What is the count of lines below that include "drop"? Reply with nothing else.
——————
(* ===== verification/SamplingDry.v ===== *)
(** The DRY sampler of src/llama/llama.cpp/src/llama-sampling.cpp: it lowers the logits of
    tokens that would continue a repetition of the context, with sequences of tokens that break
    repetitions. *)

From S2P Require Import Prelude Vocab VocabMerge VocabText RingBuffer Sampling.
Local Open Scope Z_scope.

(** The multimap of breakers: a head token and the tokens behind it. *)
Definition breakers : Type := list (Z * list Z).

(** ** Breakers *)

Section breakers.
(** The vocabulary: its tokens as text, and a text as tokens. *)
Context (n_tokens : nat) (detokenize_one : Z -> res (list Z)) (tokenize_text : list Z -> res (list Z)).

(** How far [str] matches [word] at [pos]: [inl i] for the place it stops at the end of one of
    them, [inr] for a mismatch. *)
Fixpoint match_from (str word : list Z) (i : nat) : nat + unit :=
  match str, word with
  | s :: str, w :: word => if w =? s then match_from str word (S i) else inr tt
  | _, _ => inl i
  end.

Definition breaker_at (str word : list Z) (max_tail_len : Z) (token_id : Z) (seqs : breakers) (pos : nat) : res breakers :=
  if bool_decide (head (drop pos word) = head str) then
    match match_from (tail str) (drop (S pos) word) 1 with
    | inr _ => Ok seqs
    | inl i =>
        tokenization ← tokenize_text (drop i str);
        let tokenization := if (0 <=? max_tail_len) && (max_tail_len <? Z.of_nat (length tokenization))
                            then take (Z.to_nat max_tail_len) tokenization else tokenization in
        Ok (if bool_decide ((token_id, tokenization) ∈ seqs) then seqs else seqs ++ [(token_id, tokenization)])
    end
  else Ok seqs.
Definition overlapping_token (str : list Z) (max_tail_len : Z) (seqs : breakers) (token_id : nat) : res breakers :=
  word ← detokenize_one (Z.of_nat token_id);
  match str_find word str 0 with
  | Some _ => Ok (seqs ++ [(Z.of_nat token_id, [])])
  | None => foldM (breaker_at str word max_tail_len (Z.of_nat token_id)) seqs (seq 0 (length word))
  end.
Definition get_overlapping_token_sequences (str : list Z) (seqs : breakers) (max_tail_len : Z) : res breakers :=
  foldM (overlapping_token str max_tail_len) seqs (seq 0 n_tokens).

(** The breakers given as texts: at most 40 characters and tails of at most 20 tokens. *)
Definition process_breakers (seq_breakers : list (list Z)) : res breakers :=
  foldM (fun processed_breakers sequence_break =>
    if (length sequence_break =? 0)%nat then Ok processed_breakers
    else get_overlapping_token_sequences (take 40 sequence_break) processed_breakers 20) [] seq_breakers.
End breakers.

(** ** The sampler *)

Section dry.
Context {F D : Type} `{FloatArith F} `{FloatArith D} `{FloatConv F D}.
Implicit Types cur : llama_token_data_array F.

Record llama_sampler_dry := mk_dry {
  dr_total_context_size : Z;
  dr_multiplier : F;
  dr_base : F;
  dr_allowed_length : Z;
  dr_penalty_last_n : Z;
  dr_processed_breakers : breakers;
  dr_repeat_count : list Z;
  dr_max_token_repeat : gmap Z Z;
  dr_last_tokens : ring_buffer Z
}.
Definition dr_with (counts : list Z) (repeats : gmap Z Z) (last : ring_buffer Z) (c : llama_sampler_dry) : llama_sampler_dry :=
  mk_dry (dr_total_context_size c) (dr_multiplier c) (dr_base c) (dr_allowed_length c) (dr_penalty_last_n c) (dr_processed_breakers c)
    counts repeats last.

Definition dry_disabled (dry_multiplier dry_base : F) (dry_penalty_last_n : Z) : bool :=
  a_eq dry_multiplier zero || a_lt dry_base one || (dry_penalty_last_n =? 0).

(** The constructor's test, which differs from the negation of that one for a base that is not a
    number. *)
Definition dry_enabled (dry_multiplier dry_base : F) (dry_penalty_last_n : Z) : bool :=
  negb (a_eq dry_multiplier zero) && a_ge dry_base one && negb (dry_penalty_last_n =? 0).

Definition dry_accept (c : llama_sampler_dry) (token : Z) : res llama_sampler_dry :=
  if dry_disabled (dr_multiplier c) (dr_base c) (dr_penalty_last_n c) then Ok c
  else last ← ring_push_back (dr_last_tokens c) token; Ok (dr_with (dr_repeat_count c) (dr_max_token_repeat c) last c).

Definition effective_last_n (dry_penalty_last_n total_context_size : Z) : Z :=
  if dry_penalty_last_n =? -1 then total_context_size else Z.max dry_penalty_last_n 0.

(** Step 1: the breaker whose head lies [i] tokens from the end, if any: the length of its
    longest tail that fits. *)
Definition tail_matches (last_tokens : ring_buffer Z) (tail_ : list Z) (i : nat) : res bool :=
  r ← foldB (fun _ offset => t ← rd tail_ offset; x ← ring_rat last_tokens (i - offset - 1);
               Ok (if t =? x then inl tt else inr tt)) tt (seq 0 (length tail_));
  Ok (match r with inl _ => true | inr _ => false end).
Definition longest_breaker (last_tokens : ring_buffer Z) (i : nat) (longest_match : Z) (tail_ : list Z) : res Z :=
  let seq_len := Z.of_nat (length tail_) in
  if (longest_match <? seq_len) && (seq_len <=? Z.of_nat i) then
    m ← tail_matches last_tokens tail_ i; Ok (if (m : bool) then seq_len else longest_match)
  else Ok longest_match.
Definition restart_step (processed : breakers) (last_tokens : ring_buffer Z) (u : unit) (i : nat) : res (unit + Z) :=
  token ← ring_rat last_tokens i;
  let tails := (filter (fun b => b.1 = token) processed).*2 in
  longest_match ← foldM (longest_breaker last_tokens i) (-1) tails;
  Ok (if 0 <=? longest_match then inr (Z.of_nat i - longest_match) else inl tt).
Definition find_rep_limit (processed : breakers) (last_tokens : ring_buffer Z) (last_n_repeat : nat) : res Z :=
  r ← foldB (restart_step processed last_tokens) tt (seq 0 last_n_repeat);
  Ok (match r with inl _ => Z.of_nat last_n_repeat | inr l => l end).

(** Step 2: the Z-algorithm on the tokens from the end backwards. [extend i k] goes on as long as
    the tokens at [i] and [i - k] agree. *)
Definition extend_body (last_tokens : ring_buffer Z) (n k : nat) (i : nat) : res (nat + nat) :=
  if (i <? n)%nat then
    a ← ring_rat last_tokens i;
    b ← ring_rat last_tokens (i - k);
    Ok (if a =? b then inl (S i) else inr i)
  else Ok (inr i).
Definition extend (last_tokens : ring_buffer Z) (n k i : nat) : res nat := loop (S (n - i)) (extend_body last_tokens n k) i.

Definition z_step (last_tokens : ring_buffer Z) (last_n_repeat : nat) (rep_limit : Z) (st : list Z * nat * nat) (k : nat) : res (list Z * nat * nat) :=
  let '(counts, lt, rt) := st in
  let last := (last_n_repeat - 1)%nat in
  if (rt <? k)%nat then
    e ← extend last_tokens last_n_repeat k k;
    let n := (e - k)%nat in
    counts ← wr counts (last - k) (Z.min (Z.of_nat n) rep_limit);
    Ok (if (0 <? n)%nat then (counts, k, (k + n - 1)%nat) else (counts, lt, rt))
  else
    let p := (k - lt)%nat in
    let right_part_len := Z.of_nat (rt - k + 1) in
    c ← rd counts (last - p);
    if c <? right_part_len then
      counts ← wr counts (last - k) (Z.min c rep_limit);
      Ok (counts, lt, rt)
    else
      i ← extend last_tokens last_n_repeat k (rt + 1);
      counts ← wr counts (last - k) (Z.min (Z.of_nat (i - k)) rep_limit);
      Ok (counts, k, (i - 1)%nat).
Definition repeat_counts (last_tokens : ring_buffer Z) (last_n_repeat : nat) (rep_limit : Z) (counts : list Z) : res (list Z) :=
  r ← foldM (z_step last_tokens last_n_repeat rep_limit) (counts, 0%nat, 0%nat) (seq 1 (last_n_repeat - 1));
  Ok r.1.1.

(** Step 3: the longest repetition that each token would continue. *)
Definition max_repeat_step (last_tokens : ring_buffer Z) (last_n_repeat : nat) (allowed : Z) (counts : list Z) (m : gmap Z Z) (i : nat) : res (gmap Z Z) :=
  repeat_len ← rd counts i;
  if allowed <=? repeat_len then
    token ← ring_rat last_tokens (last_n_repeat - 2 - i);
    Ok (match m !! token with
        | Some n => if n <? repeat_len then <[token := repeat_len]> m else m
        | None => <[token := repeat_len]> m
        end)
  else Ok m.
Definition max_repeats (last_tokens : ring_buffer Z) (last_n_repeat : nat) (allowed : Z) (counts : list Z) : res (gmap Z Z) :=
  foldM (max_repeat_step last_tokens last_n_repeat allowed counts) ∅ (seq 0 (last_n_repeat - 1)).

(** Step 4: the penalties. *)
Definition FLOAT_MAX_LOG : F := a_lit 887228391 (-7).
Definition max_exponent_of (base : F) : res Z :=
  if a_gt base (a_lit 1000001 (-6)) then
    match a_trunc (a_div FLOAT_MAX_LOG (a_log base)) with Some e => Ok e | None => Fault Overflow end
  else Ok 0.
Definition single_token_breaker (processed : breakers) (id : Z) : bool :=
  existsb (fun b => (b.1 =? id) && (length b.2 =? 0)%nat) processed.
Definition dry_penalty (c : llama_sampler_dry) (max_exponent repeat_exp : Z) : F :=
  let repeat_exp := if (0 <? max_exponent) && (max_exponent <? repeat_exp) then max_exponent else repeat_exp in
  to_float (a_mul (to_double (dr_multiplier c)) (a_pow (to_double (dr_base c)) (a_of_Z repeat_exp))).
Definition dry_step (c : llama_sampler_dry) (repeats : gmap Z Z) (max_exponent : Z) (data : list (llama_token_data F)) (i : nat) : res (list (llama_token_data F)) :=
  d ← rd data i;
  match repeats !! tk_id d with
  | Some n =>
      if single_token_breaker (dr_processed_breakers c) (tk_id d) then Ok data
      else
        repeat_exp ← i32 (n - dr_allowed_length c);
        wr data i (set_logit (a_sub (tk_logit d) (dry_penalty c max_exponent repeat_exp)) d)
  | None => Ok data
  end.

Definition dry_apply (c : llama_sampler_dry) cur : res (llama_sampler_dry * llama_token_data_array F) :=
  if dry_disabled (dr_multiplier c) (dr_base c) (dr_penalty_last_n c) then Ok (c, cur)
  else
    let last_n := Z.min (Z.min (Z.of_nat (ring_size (dr_last_tokens c))) (effective_last_n (dr_penalty_last_n c) (dr_total_context_size c)))
                        (dr_total_context_size c) in
    if last_n <=? dr_allowed_length c then Ok (c, cur)
    else if last_n <? 0 then Throw "cannot create std::vector larger than max_size()"
    else
      let last_n_repeat := Z.to_nat last_n in
      let counts := replicate last_n_repeat 0 in
      rep_limit ← find_rep_limit (dr_processed_breakers c) (dr_last_tokens c) last_n_repeat;
      if rep_limit <? dr_allowed_length c then Ok (dr_with counts ∅ (dr_last_tokens c) c, cur)
      else
        counts ← repeat_counts (dr_last_tokens c) last_n_repeat rep_limit counts;
        repeats ← max_repeats (dr_last_tokens c) last_n_repeat (dr_allowed_length c) counts;
        max_exponent ← max_exponent_of (dr_base c);
        data ← foldM (dry_step c repeats max_exponent) (ar_data cur) (seq 0 (ar_size cur));
        Ok (dr_with counts repeats (dr_last_tokens c) c, with_sorted false (with_data data cur)).

Definition dry_reset (c : llama_sampler_dry) : llama_sampler_dry := dr_with [] ∅ (ring_clear (dr_last_tokens c)) c.

Definition init_dry (processed_breakers : breakers) (n_ctx_train : Z) (dry_multiplier dry_base : F) (dry_allowed_length dry_penalty_last_n : Z) : res llama_sampler_dry :=
  let n := effective_last_n dry_penalty_last_n n_ctx_train in
  let on := dry_enabled dry_multiplier dry_base dry_penalty_last_n in
  if on && (n <? 0) then Throw "cannot create std::vector larger than max_size()"
  else
    Ok (mk_dry n_ctx_train dry_multiplier dry_base dry_allowed_length dry_penalty_last_n processed_breakers
          (if on then replicate (Z.to_nat n) 0 else []) ∅ (ring_new 0 (if on then Z.to_nat n else 0%nat))).
(** With breakers given as texts, of which a disabled sampler reads none. *)
Definition init_dry_text (n_tokens : nat) (detokenize_one : Z -> res (list Z)) (tokenize_text : list Z -> res (list Z)) (seq_breakers : list (list Z))
    (n_ctx_train : Z) (dry_multiplier dry_base : F) (dry_allowed_length dry_penalty_last_n : Z) : res llama_sampler_dry :=
  processed ← (if dry_enabled dry_multiplier dry_base dry_penalty_last_n then process_breakers n_tokens detokenize_one tokenize_text seq_breakers
               else Ok []);
  init_dry processed n_ctx_train dry_multiplier dry_base dry_allowed_length dry_penalty_last_n.
Definition dry_clone (c : llama_sampler_dry) : res llama_sampler_dry :=
  r ← init_dry [] (dr_total_context_size c) (dr_multiplier c) (dr_base c) (dr_allowed_length c) (dr_penalty_last_n c);
  Ok (mk_dry (dr_total_context_size r) (dr_multiplier r) (dr_base r) (dr_allowed_length r) (dr_penalty_last_n r) (dr_processed_breakers c)
        (dr_repeat_count c) (dr_max_token_repeat c) (dr_last_tokens c)).
(** The breakers given as tokens, for tests. *)
Definition init_dry_testing (context_size : Z) (dry_multiplier dry_base : F) (dry_allowed_length dry_penalty_last_n : Z) (seq_breakers : list (list Z)) : res llama_sampler_dry :=
  r ← init_dry [] context_size dry_multiplier dry_base dry_allowed_length dry_penalty_last_n;
  let processed := omap (fun b => match b with h :: t => Some (h, t) | [] => None end) seq_breakers in
  Ok (mk_dry (dr_total_context_size r) (dr_multiplier r) (dr_base r) (dr_allowed_length r) (dr_penalty_last_n r) processed
        (dr_repeat_count r) (dr_max_token_repeat r) (dr_last_tokens r)).
End dry.
(** The longest tail among [tails] that fits at [i], or -1. *)
Definition longest_fit (tails : list (list Z)) (i : nat) (l : Z) : Prop :=
  (l = -1 \/ exists tail_, tail_ ∈ tails /\ tail_fits tail_ i /\ l = Z.of_nat (length tail_)) /\
  forall tail_, tail_ ∈ tails -> tail_fits tail_ i -> Z.of_nat (length tail_) <= l.
Lemma longest_fit_step tails tail_ i l l' : longest_fit tails i l -> l <= l' -> (l' = l \/ (tail_fits tail_ i /\ l' = Z.of_nat (length tail_))) ->
  (tail_fits tail_ i -> Z.of_nat (length tail_) <= l') -> longest_fit (tails ++ [tail_]) i l'.
Proof.
  intros [H1 H2] Hle Hor Hfit. split.
  - destruct Hor as [->|[Hf ->]]; [|right; exists tail_; split; [apply elem_of_app; right; by left|done]].
    destruct H1 as [->|(x & Hx & Hf & ->)]; [by left|]. right. exists x. split; [apply elem_of_app; by left|done].
  - intros x Hx Hf. apply elem_of_app in Hx as [Hx|Hx]; [specialize (H2 x Hx Hf); lia|]. apply list_elem_of_singleton in Hx as ->. by apply Hfit.
Qed.
Lemma longest_breaker_step tails tail_ i l : (i < length r)%nat -> longest_fit tails i l -> runs (longest_breaker rb i l tail_) (longest_fit (tails ++ [tail_]) i).
Proof.
  intros Hi Hl. unfold longest_breaker. cbn zeta.
  destruct (Z.ltb_spec l (Z.of_nat (length tail_))) as [Hlt|Hge]; cbn [andb]; [|by apply (longest_fit_step tails tail_ i l); [|lia|by left|]].
  destruct (Z.leb_spec (Z.of_nat (length tail_)) (Z.of_nat i)) as [Hle|Hgt];
    [|apply (longest_fit_step tails tail_ i l); [done|lia|by left|intros [Hf _]; lia]].
  destruct (tail_matches_ok tail_ i Hi ltac:(lia)) as (b & -> & Hb). rewrite bind_ok. cbn [runs]. destruct b.
  - apply (longest_fit_step tails tail_ i l); [done|lia|right; split; [by apply Hb|done]|lia].
  - apply (longest_fit_step tails tail_ i l); [done|lia|by left|]. intros Hf. by apply Hb in Hf.
Qed.
Lemma longest_breaker_loop tails i : (i < length r)%nat -> runs (foldM (longest_breaker rb i) (-1) tails) (longest_fit tails i).
Proof.
  intros Hi. apply (runs_foldM (fun done_ => longest_fit done_ i)).
  - split; [by left|]. intros x Hx. by apply not_elem_of_nil in Hx.
  - intros l1 x l2 l _ Hl. by apply longest_breaker_step.
Qed.

Lemma restart_step_ok i : (i < length r)%nat -> exists s, restart_step processed rb tt i = Ok s /\
  match s with
  | inl _ => forall len, ~ breaks i len
  | inr l => exists len, breaks i len /\ l = Z.of_nat (i - len) /\ forall len', breaks i len' -> (len' <= len)%nat
  end.
Proof.
  intros Hi. destruct (lookup_lt_is_Some_2 r i Hi) as [t Ht]. unfold restart_step. rewrite (Hrat _ _ Ht), bind_ok. cbn zeta.
  set (tails := (filter (fun b => b.1 = t) processed).*2).
  assert (Hin : forall tail_, tail_ ∈ tails <-> (t, tail_) ∈ processed).
  { intros tail_. unfold tails. rewrite list_elem_of_fmap. split.
    - intros ([t' x] & -> & H). apply list_elem_of_filter in H as [E H]. cbn in *. by subst.
    - intros H. exists (t, tail_). split; [done|]. by apply list_elem_of_filter. }
  destruct (runs_inv _ _ (longest_breaker_loop tails i Hi)) as (l & -> & Hex & Hmax). rewrite bind_ok.
  assert (Hbr : forall len, breaks i len -> Z.of_nat len <= l).
  { intros len (t' & tail_ & Ht' & Hp & -> & Hf). rewrite Ht in Ht'. injection Ht' as <-. apply Hmax; [by apply Hin|done]. }
  destruct (Z.leb_spec 0 l) as [Hl|Hl]; eexists; (split; [done|]).
  - destruct Hex as [->|(tail_ & Htl & Hf & ->)]; [lia|]. exists (length tail_). split; [exists t, tail_; split; [done|split; [by apply Hin|by split]]|].
    split; [destruct Hf; lia|]. intros len' Hb. apply Hbr in Hb. lia.
  - intros len Hb. apply Hbr in Hb. lia.
Qed.

(** Where repetitions stop: at the last breaker that begins in the context, behind its longest tail. *)
Definition limit_of (l : Z) : Prop :=
  (l = Z.of_nat (length r) /\ forall i len, ~ breaks i len) \/
  exists i len, breaks i len /\ l = Z.of_nat (i - len) /\ (forall len', breaks i len' -> (len' <= len)%nat) /\ forall i' len', (i' < i)%nat -> ~ breaks i' len'.
Lemma restart_scan a len : (a + len = length r)%nat -> (forall i l, (i < a)%nat -> ~ breaks i l) ->
  exists s, foldB (restart_step processed rb) tt (seq a len) = Ok s /\ limit_of (match s with inl _ => Z.of_nat (length r) | inr l => l end).
Proof.
  revert a. induction len as [|len IH]; intros a Ha Hno.
  - exists (inl tt). split; [done|]. left. split; [done|]. intros i l Hb. destruct Hb as (t & tail_ & Ht & Hrest). pose proof (lookup_lt_Some _ _ _ Ht).
    apply (Hno i l); [lia|by exists t, tail_].
  - cbn [seq foldB]. destruct (restart_step_ok a ltac:(lia)) as (s & -> & Hs). rewrite bind_ok. destruct s as [[]|l].
    + apply IH; [lia|]. intros i l Hi. destruct (decide (i = a)) as [->|]; [apply Hs|apply Hno; lia].
    + exists (inr l). split; [done|]. right. destruct Hs as (len' & Hb & -> & Hmax). exists a, len'. split_and!; try done.
Qed.
Lemma find_rep_limit_ok : exists l, find_rep_limit processed rb (length r) = Ok l /\ limit_of l.
Proof.
  destruct (restart_scan 0 (length r) eq_refl) as (s & E & Hs); [intros i l Hi; lia|]. unfold find_rep_limit. rewrite E, bind_ok. by eexists.
Qed.
End context.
——————
▸ Finished exercise
3